How to Smoothly Turn Advertising Systems to Big Data
The role of advertising is growing on a par with the technologies. Big data solutions do not only predict what customers want to hear from advertising but also involve the efficiency of high load systems thus becoming an essential component of a results-oriented advertising system.
Generally, Big Data is data that is too complex to be effectively controlled by standard database solutions currently found in most organizations.
Hence, those companies that will be able to efficiently connect Big Data and marketing will take over the leadership.
How can Big Data boost click-through rates?
Providing the flawless collaboration between all parts of the advertising system is arranged and smooth and stable transition of data is made, the solution chosen will contribute to a click-through rate (CTR), the indicator of a successful advertising campaign.
Targeting the campaign to a certain audience by leveraging the information you have on its interests and preferences is a bottom line of personalization.That’s when digital Big Data is an utterly valuable source of reference.
Name, e-mail, gender, age, location, history of payments, and search stories could be a tiny part of the digital traces available that are stored in a database. Big Data technologies allow analyzing, systematizing, and organizing the information to further use the results for creating prominent advertising algorithms and generating proper personalized advertising content. As a result, every single user gets a personalized message based on its choices, previously visited websites, related searches, etc.
What should be fixed is the establishment of reliable bandwidth from a front-end to a server and from a server to a database. Choosing the right tools will prevent advertising system malfunctions caused by the high load.
Our experience in advertising system design and development
Switching to a system that works under high load, processes thousands of requests per second, and uses Big Data to the maximum will definitely empower an advertising campaign. Among the solutions created by SCAND is a high load advertising system. The customer has come to our company with the aim of building the system that can handle hundreds of millions of user requests per day.
The solution is quite simple and elegant to cope with the task and scalable enough for the future challenges. Currently, the customer is keeping in mind the idea of using big data more often, so this opportunity should have been initially provided in the systems design.
SCAND engineers have come to the following scheme. The front-end cluster with the SSL and balancer is connected to the web servers cluster. Next, we should mention the RDBMS in cluster but in our case the path of data is slightly different.
Firstly, data appears in the Redis In-Memory Cache. Then, it is transmitted to the statistics analyzer before achieving the database. When the database should return data, it guides it through the prefetcher before reaching the Redis, the web server, and finally the front-end.
This scheme allows the customer to get the following benefits:
- The high load solution that is able to remain functional with a large number of queries.

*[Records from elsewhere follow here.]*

(** A field of a header is what was last copied there. *)
Lemma sub_memcpy_same k l i n :
  i = Z.of_nat k -> n = Zlen l -> forall h, (k + length l <= length h)%nat ->
  sub (memcpy_at k l h) i n = l.
Proof.
  intros -> -> h Hh. apply list_eq. intros j. rewrite sub_lookup by lia. unfold memcpy_at, Zlen.
  case_bool_decide as H.
  - rewrite list_lookup_inserts by lia. f_equal. lia.
  - symmetry. apply lookup_ge_None. lia.
Qed.

Lemma sub_memcpy_ne k l i n h :
  0 <= i -> i + n <= Z.of_nat k \/ Z.of_nat k + Zlen l <= i ->
  sub (memcpy_at k l h) i n = sub h i n.
Proof.
  intros Hi H. apply list_eq. intros j. rewrite !sub_lookup by lia. unfold memcpy_at, Zlen in *.
  case_bool_decide as Hj; [|done]. destruct H.
  - rewrite list_lookup_inserts_lt by lia. done.
  - rewrite list_lookup_inserts_ge by lia. done.
Qed.

Lemma memcpy_length k l h : length (memcpy_at k l h) = length h.
Proof. apply length_inserts. Qed.

Lemma memcpy_bytes k l h : Forall byte_ok l -> Forall byte_ok h -> Forall byte_ok (memcpy_at k l h).
Proof.
  unfold memcpy_at. revert k. induction l as [|c l IH]; intros k Hl Hh; simpl; [done|].
  inversion_clear Hl. apply Forall_insert; auto.
Qed.

(** ** Octal numbers *)

Lemma octal_length w n : length (octal w n) = w.
Proof. revert n. induction w as [|w IH]; intros n; simpl; [done|]. rewrite length_app, IH. simpl. lia. Qed.

Lemma octal_bytes w n : Forall byte_ok (octal w n).
Proof.
  revert n. induction w as [|w IH]; intros n; simpl; [done|]. apply Forall_app. split; [done|].
  pose proof (Z.mod_pos_bound n 8). repeat constructor; lia.
Qed.

(** Reading back [w] digits continues with their value. *)
Lemma parse_octal_digits w n : forall rest r,
  0 <= n < 8 ^ Z.of_nat w -> 0 <= r -> r * 8 ^ Z.of_nat w + n <= SIZE_MAX ->
  parse_octal (octal w n ++ rest) r = parse_octal rest (r * 8 ^ Z.of_nat w + n).
Proof.
  revert n. induction w as [|w IH]; intros n rest r Hn Hr Hs.
  - simpl in *. f_equal. lia.
  - simpl octal. rewrite <- app_assoc.
    pose proof (Z.div_mod n 8 ltac:(lia)). pose proof (Z.mod_pos_bound n 8 ltac:(lia)).
    rewrite Nat2Z.inj_succ, Z.pow_succ_r in * by lia. set (P := 8 ^ Z.of_nat w) in *.
    assert (0 <= n / 8 < P) by (split; [apply Z.div_pos|apply Z.div_lt_upper_bound]; lia).
    rewrite IH; fold P; [|lia..|nia].
    cbn [app parse_octal]. set (d := 48 + n mod 8).
    assert ((d =? 0) || (d =? 32) = false) as -> by lia.
    assert ((d <? 48) || (55 <? d) = false) as -> by lia.
    f_equal. unfold sat. replace ((r * P + n / 8) * 8) with (r * (8 * P) + n - n mod 8) by nia. lia.
Qed.
Lemma wad_in_goes s s' o : wad_in s -> goes s s' o -> wad_in s'.
Proof.
  intros (Hi & Hb & Hs) Hg. split; [now apply (goes_image s s' o)|]. split; [|done].
  eapply keeps_bytes; [apply Hg|exact Hb|]. now rewrite wad_bytes_length.
Qed.

(** The fields of the directory are inside the contents. *)
Lemma lump_name_range i : 0 <= i < lump_count d ->
  0 <= info_ofs d + u32 (i * 16) + 8 /\ info_ofs d + u32 (i * 16) + 8 + 8 <= wad_size d.
Proof.
  intros Hi. pose proof (header_range d Hd) as (_ & _ & Ho).
  pose proof (u32_range (i * 16)). assert (u32 (i * 16) <= i * 16) by (apply Z.mod_le; lia).
  unfold wad_size. lia.
Qed.

Lemma lump_name_at s i : wad_in s -> 0 <= i < lump_count d ->
  bytes_at (p_mem s) (data + info_ofs d + u32 (i * 16) + 8) (lump_name d i) /\
  Zlen (lump_name d i) = 8.
Proof.
  intros (_ & Hb & _) Hi. pose proof (lump_name_range i Hi) as [H1 H2].
  pose proof wad_bytes_length as Hl. split.
  - unfold lump_name. rewrite <- (sub_take d (wad_size d)) by lia. fold wad_bytes.
    replace (data + info_ofs d + u32 (i * 16) + 8)
      with (data + (info_ofs d + u32 (i * 16) + 8)) by lia.
    apply bytes_at_sub; [exact Hb|lia..].
  - unfold lump_name, Zlen. destruct Hd as [Hs _]. rewrite sub_length by lia. done.
Qed.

- The data goes through the statistics analyzer that helps gather important advertising stats.
- The solution easily deals with the Big Data collection and analysis.
The last option is fulfilled with the help of Hadoop that adds a new level of analysis to the views and clicks measurements in the structure of the system. So, the whole advertising system can easily be switched to Big Data within a short period of time.
High load testing
The solution has come through field tests. With the average system load of millions of requests per hour, it works stable and doesn’t even reach the peak load.
As the customer has several millions of unique users per month, a real data set needs hundreds of gigabytes of RAM, even in cache, to count user activities.
This is the task for real Big Data we have. The related algorithms are already in development and can be implemented in the shortest term.
The major takeaway from the article is that the transition from the traditional advertising system to Big Data is not so challenging as one can imagine. However, this step requires some preparations at the architecture design and development stages.
The result’s worth it. Big Data for marketing has become the real trend in recent years. It’s hard to imagine accurate targeting without reliable algorithms using Big Data streams. While the fundamentals of advertising remain unchanged, the present concepts, products, and services of the advertising systems should connect sellers with potential buyers in the brand new and data-oriented way.